The first tube 4 is connected to the chamber bottom 26 of the chamber 3 and constitutes a burner for the premixed flame 12. A fuel gas 10a such as ethylene (C 2 H 4 ), for example, is supplied to the first pipe 4a from the first pipe gas supply unit 21 together with argon (Ar). On the other hand, for the purpose of supplying ferrocene (Fe (C 5 H 5 ) 2 ), which is the catalyst raw material 11, for example oxygen (O 2 ) from the first pipe gas supply unit 21 via the first pipe 4b. An oxidizing gas 10b such as argon is supplied to a catalyst raw material supply unit 35 for supplying, for example, ferrocene as the catalyst raw material 11 together with argon or the like. Then, the gas containing ferrocene sublimated in the catalyst raw material supply unit 35 is mixed with the fuel gas 10a. Thus, the premixed flame 12 containing the catalyst raw material 11 is formed at the tip of the burner which is the first pipe 4, and the catalyst raw material 11 is contained in the chamber 3 from the first pipe 4 via the first pipe outlet 50. A premixed gas 13 is supplied. When the premixed gas 13 containing the catalyst raw material 11 passes through the premixed flame 12, the catalyst raw material 11 is decomposed.

  FIG. 2 shows an example of the catalyst raw material supply unit 35 in the case of supplying ferrocene as the catalyst raw material 11. The catalyst raw material supply unit 35 charges the ferrocene powder 37 directly into the wall 36 of the catalyst raw material supply unit made of, for example, a quartz tube, and closes both sides thereof with a catalyst raw material holding material 38 made of, for example, quartz cotton. With this configuration, the supply amount of ferrocene can be made to depend only on the vapor pressure, that is, the temperature, regardless of the amount of ferrocene powder 37 charged. Temperature control is performed using a thermocouple 39.

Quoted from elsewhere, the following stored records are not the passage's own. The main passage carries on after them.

(* ===== verification/DownloadPool.v ===== *)
(** * Downloads under every interleaving

    Any number of the attachment routes run beside each other while the clock,
    authorizations, settings, messages and accounts move as they like.  What each relies
    on is that the table of tickets only makes the steps of Tickets.v and that no ticket
    is ever attributed to anything but what it was minted for ([shelf_ok]).  The theorem: a
    ticket is good for five reads, of the attachment it was minted for, in the name of the
    authorization that minted it. *)

From S2P Require Import Prelude GoStrings Limits Encoding Prog Rely Errors Capability Scopes AuthzStore Sessions Ids Messages Pipeline Cursor Supervisor Durations Settings Tickets MediaCache Names Uploads UploadRuns UploadPool Downloads DownloadRuns.

Local Open Scope Z_scope.

Section Pool.
Context `{GoFmt} `{Lower} `{SHA256} `{!CollisionFree} `{Crypto} `{!MacLaws} `{GoDuration} `{JSONScalars} `{AttachmentKeys}.
Context (reg : Registry) (env : string -> string) (signer dir : string) (service : Service).

(** ** The invariant *)

Definition hashes (s : Shelf) : gset string := list_to_set (rd_hash <$> sf_minted s).
Definition counted (s : Shelf) : gmap string TicketRow * list string * gset string := (sf_tickets s, rd_hash <$> sf_reads s, hashes s).

Record shelf_ok (s : Shelf) : Prop := {
  shelf_counted : rtc TicketStep (∅, [], ∅) (counted s);
  shelf_rows h r : sf_tickets s !! h = Some r -> mkRead h (dt_authorization_id r) (dt_attachment_id r) ∈ sf_minted s /\ dt_max_redemptions r = downloadMaxRedemptions;
  shelf_kept m : m ∈ sf_minted s -> exists r, sf_tickets s !! rd_hash m = Some r;
  shelf_minted m : m ∈ sf_minted s -> exists nonce, rd_hash m = (MintTicket signer KindDownload (rd_attachment m) nonce).2;
  shelf_once : NoDup (rd_hash <$> sf_minted s);
  shelf_reads rd : rd ∈ sf_reads s -> rd ∈ sf_minted s;
}.

Definition Rel (s s' : Shelf) : Prop := shelf_ok s -> shelf_ok s' /\ sf_minted s ⊆ sf_minted s'.

#[export] Instance Rel_po : PreOrder Rel.
Proof.
  split; [by intros s; split|]. intros s1 s2 s3 Ha Hb Hok. destruct (Ha Hok) as [Hok2 Hm]. destruct (Hb Hok2) as [Hok3 Hm'].
  split; [done|]. by etransitivity.
Qed.

(** What touches neither the tickets nor the logs. *)
Lemma rel_untouched s s' : sf_tickets s' = sf_tickets s -> sf_minted s' = sf_minted s -> sf_reads s' = sf_reads s -> Rel s s'.
Proof. intros Et Em Er Hok. destruct Hok as [Hc Hr Hk Hm Ho Hrd]. split; [|by rewrite Em]. unfold counted, hashes in *. split; unfold counted, hashes; rewrite ?Et, ?Em, ?Er; done. Qed.

(** A row is the only one minted with its hash. *)
Lemma minted_row s h r m : shelf_ok s -> sf_tickets s !! h = Some r -> m ∈ sf_minted s -> rd_hash m = h -> m = mkRead h (dt_authorization_id r) (dt_attachment_id r).
Proof.
  intros Hok Hr Hm Eh. destruct (shelf_rows s Hok h r Hr) as [Hin _]. pose proof (shelf_once s Hok) as Hnd.
  apply list_elem_of_lookup in Hm as [i Hi]. apply list_elem_of_lookup in Hin as [j Hj].
  assert (i = j) as ->; [|congruence]. eapply (NoDup_lookup (rd_hash <$> sf_minted s)); [done|by rewrite list_lookup_fmap, Hi; simpl; rewrite Eh|by rewrite list_lookup_fmap, Hj].
Qed.

(** ** The two statements *)

Lemma rel_mint hash attachmentID caller expiresAt nonce s : hash = (MintTicket signer KindDownload attachmentID nonce).2 ->
  Rel s ((fun s => match MintDownloadTicket (UnixMilli (sf_now s)) (dom (db_attachments (sf_db s))) hash attachmentID caller downloadMaxRedemptions (UnixMilli expiresAt) (sf_tickets s) with
    | Ok t => (mkShelf (sf_desk s) (sf_db s) t (sf_cache s) (sf_slots s) (sf_engines s) (mkRead hash caller attachmentID :: sf_minted s) (sf_reads s), Ok tt)
    | Err e => (s, Err e)
    end) s : Shelf * Result MediaError ()).1.
Proof.
  intros Eh. cbv beta. destruct (MintDownloadTicket _ _ _ _ _ _ _ _) as [t|e] eqn:E; cbn [fst]; [|reflexivity]. intros Hok. split; [|set_solver].
  pose proof E as E'. unfold MintDownloadTicket in E'. destruct (_ || _) eqn:Eg; [done|]. injection E' as <-. apply orb_false_iff in Eg as [Eg _].
  apply bool_decide_eq_false, eq_None_not_Some in Eg. assert (hash ∉ rd_hash <$> sf_minted s) as Hnew.
  { intros (m & -> & Hm)%list_elem_of_fmap. destruct (shelf_kept s Hok m Hm) as [r Hr]. congruence. }
  split; cbn [sf_tickets sf_minted sf_reads].
  - eapply rtc_r; [exact (shelf_counted s Hok)|]. unfold counted, hashes. cbn [sf_tickets sf_minted sf_reads]. rewrite fmap_cons. cbn [list_to_set rd_hash].
    refine (dt_mint _ _ _ _ _ _ _ _ _ _ _ _ _ E); [by rewrite elem_of_list_to_set|done].
  - intros h r. rewrite lookup_insert. case_decide as Hh; [|intros Hr; destruct (shelf_rows s Hok h r Hr) as [Hin ?]; split; [by right|done]].
    subst h. intros [= <-]. split; [left|done].
  - intros m [->|Hm]%elem_of_cons; [rewrite lookup_insert_eq; by eexists|]. destruct (shelf_kept s Hok m Hm) as [r Hr].
    exists r. rewrite lookup_insert_ne; [done|]. congruence.
  - intros m [->|Hm]%elem_of_cons; [by exists nonce|exact (shelf_minted s Hok m Hm)].
  - rewrite fmap_cons. constructor; [done|apply Hok].
  - intros rd Hrd. right. by apply Hok.
Qed.

Lemma rel_redeem hash authorizationID attachmentID s : (shelf_ok s -> mkRead hash authorizationID attachmentID ∈ sf_minted s) ->
  Rel s ((fun s => match RedeemDownloadTicket (UnixMilli (sf_now s)) hash (sf_tickets s) with
    | Ok (t, _) => (mkShelf (sf_desk s) (sf_db s) t (sf_cache s) (sf_slots s) (sf_engines s) (sf_minted s) (mkRead hash authorizationID attachmentID :: sf_reads s), Ok tt)
    | Err e => (s, Err e)
    end) s : Shelf * Result MediaError ()).1.
Proof.
  intros Hm. cbv beta. destruct (RedeemDownloadTicket _ _ _) as [[t r]|e] eqn:E; cbn [fst]; [|reflexivity]. intros Hok. split; [|done].
  pose proof E as E'. unfold RedeemDownloadTicket in E'. destruct (sf_tickets s !! hash) as [r0|] eqn:Er; [|done]. destruct (_ || _); [done|]. injection E' as <- <-.
  split; cbn [sf_tickets sf_minted sf_reads]; try apply Hok.
  - eapply rtc_r; [exact (shelf_counted s Hok)|]. by eapply dt_redeem.
  - intros h r. rewrite lookup_insert. case_decide as Hh; [|apply Hok]. subst h. intros [= <-]. exact (shelf_rows s Hok hash r0 Er).
  - intros m Hin. destruct (shelf_kept s Hok m Hin) as [x Hx]. rewrite lookup_insert. case_decide; [by eexists|by exists x].
  - intros rd [->|Hrd]%elem_of_cons; [by apply Hm|by apply Hok].
Qed.

(** ** The programs *)

Notation safe := (steady Rel).
Notation on_cache_safe := (steady_lift Rel sf_cache on_cache).

Lemma cache_same s c : Rel s (on_cache c s).
Proof. by apply rel_untouched. Qed.

Lemma safe_fetch w a s : safe (fetch dir w a) s.
Proof.
  unfold fetch. apply (steady_look Rel). intros s1 _. destruct (negb _); [apply steady_ret|]. destruct (if decide _ then _ else _) as [key|e]; [|apply steady_ret].
  destruct (wd_phone w _ _ key) as [data|e]; [|apply steady_ret]. apply (steady_look Rel). intros s2 _. apply (steady_look Rel). intros s3 _.
  apply (steady_bind Rel); [apply on_cache_safe, cache_same|]. intros r s4 _. apply steady_ret.
Qed.

Lemma safe_bytes w caller a s : safe (attachmentBytes dir w caller a) s.
Proof.
  unfold attachmentBytes. apply (steady_look Rel). intros s1 _. apply (steady_bind Rel); [apply on_cache_safe, cache_same|]. intros hit s2 _.
  assert (safe (if negb (bool_decide (aa_DownloadState a = DownloadStateAvailable)) then mret (Err (media_pending a))
    else acquire_download caller ≫= fun slot =>
      match slot with
      | Err e => mret (Err (translateAuthzError e))
      | Ok h => fetch dir w a ≫= fun r => modify (fun s => on_slots (Release h (sf_slots s)) s) ≫= fun _ => mret r
      end) s2) as Hmiss.
  { destruct (negb _); [apply steady_ret|]. apply steady_act. intros s3 _. cbv zeta. destruct (Acquire ConcurrencyDownloads _ _ _) as [c|e]; cbn [fst snd].
    - split; [by apply rel_untouched|]. apply (steady_bind Rel); [apply safe_fetch|]. intros r s4 _. apply steady_modify. intros s5 _. split; [by apply rel_untouched|apply steady_ret].
    - split; [reflexivity|apply steady_ret]. }
  destruct hit as [[data|]|e]; [apply steady_ret|exact Hmiss|exact Hmiss].
Qed.

Lemma safe_digest w caller a s : safe (attachmentDigest reg env dir w caller a) s.
Proof.
  unfold attachmentDigest. destruct (decide _); [apply steady_ret|]. destruct (decide _); [apply steady_ret|]. apply (steady_look Rel). intros s1 _.
  destruct (_ <? _); [apply steady_ret|]. apply (steady_bind Rel); [apply safe_bytes|]. intros [data|e] s2 _; [|apply steady_ret].
  apply steady_modify. intros s3 _. split; [by apply rel_untouched|apply steady_ret].
Qed.

Lemma safe_metadata w nonce caller attachmentID s : safe (attachmentsGet reg env signer dir w nonce caller attachmentID) s.
Proof.
  unfold attachmentsGet. apply (steady_bind Rel).
  { unfold readAttachment. destruct (CheckIDPrefix _ _ _); [apply steady_ret|]. apply (steady_look Rel). intros s1 _. apply steady_ret. }
  intros [a|e] s1 _; [|apply steady_ret]. apply (steady_bind Rel); [apply safe_digest|]. intros [digest reason] s2 _. cbv zeta.
  destruct (MintTicket signer KindDownload (aa_ID a) nonce) as [value hash] eqn:Em. apply (steady_look Rel). intros s3 _. apply steady_act. intros s4 _.
  split; [apply (rel_mint _ _ _ _ nonce); by rewrite Em|]. destruct (MintDownloadTicket _ _ _ _ _ _ _ _); cbn [fst snd]; [|apply steady_ret].
  apply (steady_look Rel). intros s5 _. apply steady_ret.
Qed.

(** A ticket that verifies for an attachment is the row of that attachment. *)
Lemma verified_row token attachmentID hash s r : shelf_ok s -> VerifyTicket signer token KindDownload attachmentID = Some hash ->
  sf_tickets s !! hash = Some r -> mkRead hash (dt_authorization_id r) attachmentID ∈ sf_minted s.
Proof.
  intros Hok Hv Hr. destruct (shelf_rows s Hok hash r Hr) as [Hin _]. destruct (shelf_minted s Hok _ Hin) as [nonce Hn]. cbn [rd_hash rd_attachment] in Hn.
  assert (hash = HashToken token) as Eh.
  { unfold VerifyTicket in Hv. destruct (strip_prefix _ _) as [body|]; [|done]. cbn [mbind option_bind] in Hv. destruct (cut_last DOT body) as [[n pr]|]; [|done].
    cbn [mbind option_bind] in Hv. destruct (decide _); [done|]. destruct (decide _); [|done]. by injection Hv. }
  assert (token = (MintTicket signer KindDownload (dt_attachment_id r) nonce).1) as ->.
  { rewrite Eh in Hn. unfold MintTicket, HashToken in Hn. cbv zeta in Hn. cbn [snd] in Hn. by apply (inj sha256_hex) in Hn. }
  apply verify_minted in Hv as (_ & -> & _). exact Hin.
Qed.

Lemma safe_authorise w token attachmentID s : shelf_ok s -> safe (authoriseDownload signer service w token attachmentID) s.
Proof.
  intros Hok. unfold authoriseDownload.
  assert (safe (look (fun s => Authenticate service (sf_now s) token (md_auth (sf_desk s))) ≫= fun auth =>
      match auth with
      | Err _ => mret (Err (InvalidToken "the token was refused"))
      | Ok caller =>
          match Require_ (Some caller) ScopeMessagesRead with
          | Some _ => mret (Err (InsufficientScope ScopeMessagesRead))
          | None => match wd_bucket w with Some e => mret (Err (translateAuthzError e)) | None => mret (Ok (ca_ID caller)) end
          end
      end) s) as Htoken.
  { apply (steady_look Rel). intros s1 _. destruct (Authenticate _ _ _ _) as [caller|e]; [|apply steady_ret].
    destruct (Require_ _ _); [apply steady_ret|]. destruct (wd_bucket w); apply steady_ret. }
  destruct (KindOf token) as [[]|]; [exact Htoken| |exact Htoken]. clear Htoken. destruct (VerifyTicket _ _ _ _) as [hash|] eqn:Ev; [|apply steady_ret].
  apply (steady_look Rel). intros s1 R1. unfold DownloadTicketByHash. destruct (sf_tickets s1 !! hash) as [r|] eqn:Er; [|apply steady_ret].
  apply (steady_bind Rel); [apply steady_lift; intros; by apply rel_untouched|]. intros [] s2 R2; [|apply steady_ret]. apply steady_act. intros s3 R3. split.
  - apply rel_redeem. intros _. apply R3; [by apply R2, R1|]. apply R2; [by apply R1|]. eapply verified_row; [by apply R1|done|done].
  - destruct (RedeemDownloadTicket _ _ _) as [[t r']|e]; apply steady_ret.
Qed.

Lemma safe_content w attachmentID bearer s : shelf_ok s -> safe (attachmentContent signer dir service w attachmentID bearer) s.
Proof.
  intros Hok. unfold attachmentContent. destruct (CheckIDPrefix _ _ _); [apply steady_ret|]. destruct (decide _); [apply steady_ret|].
  apply (steady_bind Rel); [by apply safe_authorise|]. intros [who|e] s1 _; [|apply steady_ret]. apply (steady_look Rel). intros s2 _.
  destruct (ReadAttachment attachmentID s2) as [a|]; [|apply steady_ret]. destruct (negb _); [apply steady_ret|].
  apply (steady_bind Rel); [apply safe_bytes|]. intros [data|e] s3 _; apply steady_ret.
Qed.

(** ** The pool *)

Inductive DownloadRoute : Prog Shelf () -> Prop :=
| route_metadata w nonce caller attachmentID : DownloadRoute (attachmentsGet reg env signer dir w nonce caller attachmentID ≫= fun _ => mret tt)
| route_content w attachmentID bearer : DownloadRoute (attachmentContent signer dir service w attachmentID bearer ≫= fun _ => mret tt).

(** Everything beside the tickets may change: uploads, authorizations, settings, the
    clock, messages, the cache, the accounts. *)
Definition Elsewhere (s s' : Shelf) : Prop := sf_tickets s' = sf_tickets s /\ sf_minted s' = sf_minted s /\ sf_reads s' = sf_reads s.

Definition empty_shelf (s : Shelf) : Prop := sf_tickets s = ∅ /\ sf_minted s = [] /\ sf_reads s = [].

Lemma empty_ok s : empty_shelf s -> shelf_ok s.
Proof.
  intros (Et & Em & Er). split; unfold counted, hashes; rewrite ?Et, ?Em, ?Er; [reflexivity| | | |constructor|].
  - intros h r Hr. by rewrite lookup_empty in Hr.
  - intros m Hm. by apply not_elem_of_nil in Hm.
  - intros m Hm. by apply not_elem_of_nil in Hm.
  - intros rd Hrd. by apply not_elem_of_nil in Hrd.
Qed.

End Pool.

(** ** Witness: five reads and no more *)

Definition quiet {A} (p : Prog Shelf A) : Prog Shelf () := p ≫= fun _ => mret tt.
Definition bare_shelf : Shelf :=
  mkShelf demo_desk demo_messages ∅ (mkCacheState ∅ ∅) NewConcurrencyLimiter {["acct_1"%string]} [] [].
Definition demo_metadata := @attachmentsGet _ _ tagged_crypto _ _ _ empty_registry (fun _ => ""%string) "key" "/data/media" demo_world "nonce" "auth_1" "att_1".
Definition demo_bytes := @attachmentContent _ _ _ tagged_crypto _ "key" "/data/media" demo_service demo_world "att_1" demo_download.1.
Fixpoint times (n : nat) (s : Shelf) : Shelf := match n with O => s | S n' => times n' (run (quiet demo_bytes) s).1 end.
Definition read_out : Shelf := times 6 (run (quiet demo_metadata) bare_shelf).1.

Lemma pool_times starts env n pool s : starts (quiet demo_bytes) -> exists pool', rtc (PoolStep starts env) (pool, s) (pool', times n s).
Proof.
  intros Hp. revert pool s. induction n as [|n IH]; intros pool s; [by exists pool|]. cbn [times].
  destruct (IH (pool ++ [Ret tt]) (run (quiet demo_bytes) s).1) as [pool' Hr]. exists pool'. etransitivity; [by apply pool_spawn|exact Hr].
Qed.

  As the catalyst raw material 11, a catalyst component containing one or more metal elements selected from iron, cobalt, nickel, molybdenum, yttrium and copper can be used. Among these, iron is particularly preferable, and ferrocene is particularly preferable as the catalyst raw material 11.

  Since the premixed flame 12 is self-heating, it is easy to scale up. In addition, since the flame surface is automatically formed at a position where the flame propagation and the gas flow rate are balanced, it is easy to control and a stable flame surface can be formed. Therefore, as shown in FIG. It passes through the flame surface and is decomposed. Then, by forming a stable flame with a fuel equivalence ratio of about 1, preferably 0.9 to 1.1, and flowing a catalyst raw material 11 such as ferrocene sublimated with the fuel gas 10, the flame is heated to a high temperature of 2000 ° C. or higher. Ferrocene can be broken down in an instant.

  Similar to the first tube 4, the second tube 5 is connected to the chamber bottom 26 of the chamber 3. A carrier gas 14 such as argon is supplied to the second pipe 5 from the second pipe gas supply section 22, and the catalyst raw material 11 decomposed by the premixed flame 12 at the end of the first pipe 4 and Mix to generate catalyst particles 15. The carrier gas 14 is supplied from the second pipe outlet 51 into the chamber 3. In the present embodiment, the second pipe outlet 51 of the second pipe 5 is integrally formed around the first pipe 4. However, the second pipe outlet 51 may be provided separately from the first pipe 4 as long as the carrier gas 14 can be mixed with the decomposed catalyst raw material 11. In this embodiment, the decomposed catalyst raw material 11 is mixed with the carrier gas 14 to form the catalyst particles 15 and then mixed with the carbon source gas 16. As a result, direct contact between the carbon source gas 16 and the premixed flame 12 can be prevented. As a result, it is possible to prevent the deactivation of the catalyst particles 15 before sufficiently growing, and to improve the catalyst utilization rate.

The third tube 6 is provided on the outer periphery of the chamber 3 so as to cover the chamber side 27 of the chamber 3. A carbon source gas 16 such as methane (CH 4 ), for example, is supplied to the third pipe 6 from the third pipe gas supply unit 23 together with argon. The carbon source gas 16 is mixed with the catalyst particles 15 to grow the carbon nanotubes 2. The carbon source gas 16 flows from the chamber top 25 to the chamber bottom 26, that is, from the top to the bottom. Supplied.

  With the configuration described above, the first pipe outlet 50, the second pipe outlet 51, and the third pipe outlet 52 allow the gas flowing out from the first pipe 4 to flow out from the second pipe 5. It is installed so that the gas flowing out from the third pipe 6 joins after the joining with the gas.

  In the present embodiment, each of the first tube 4, the second tube 5, and the third tube 6 is one, but a plurality of each may be provided. Examples in this case will be described later in [Other Examples].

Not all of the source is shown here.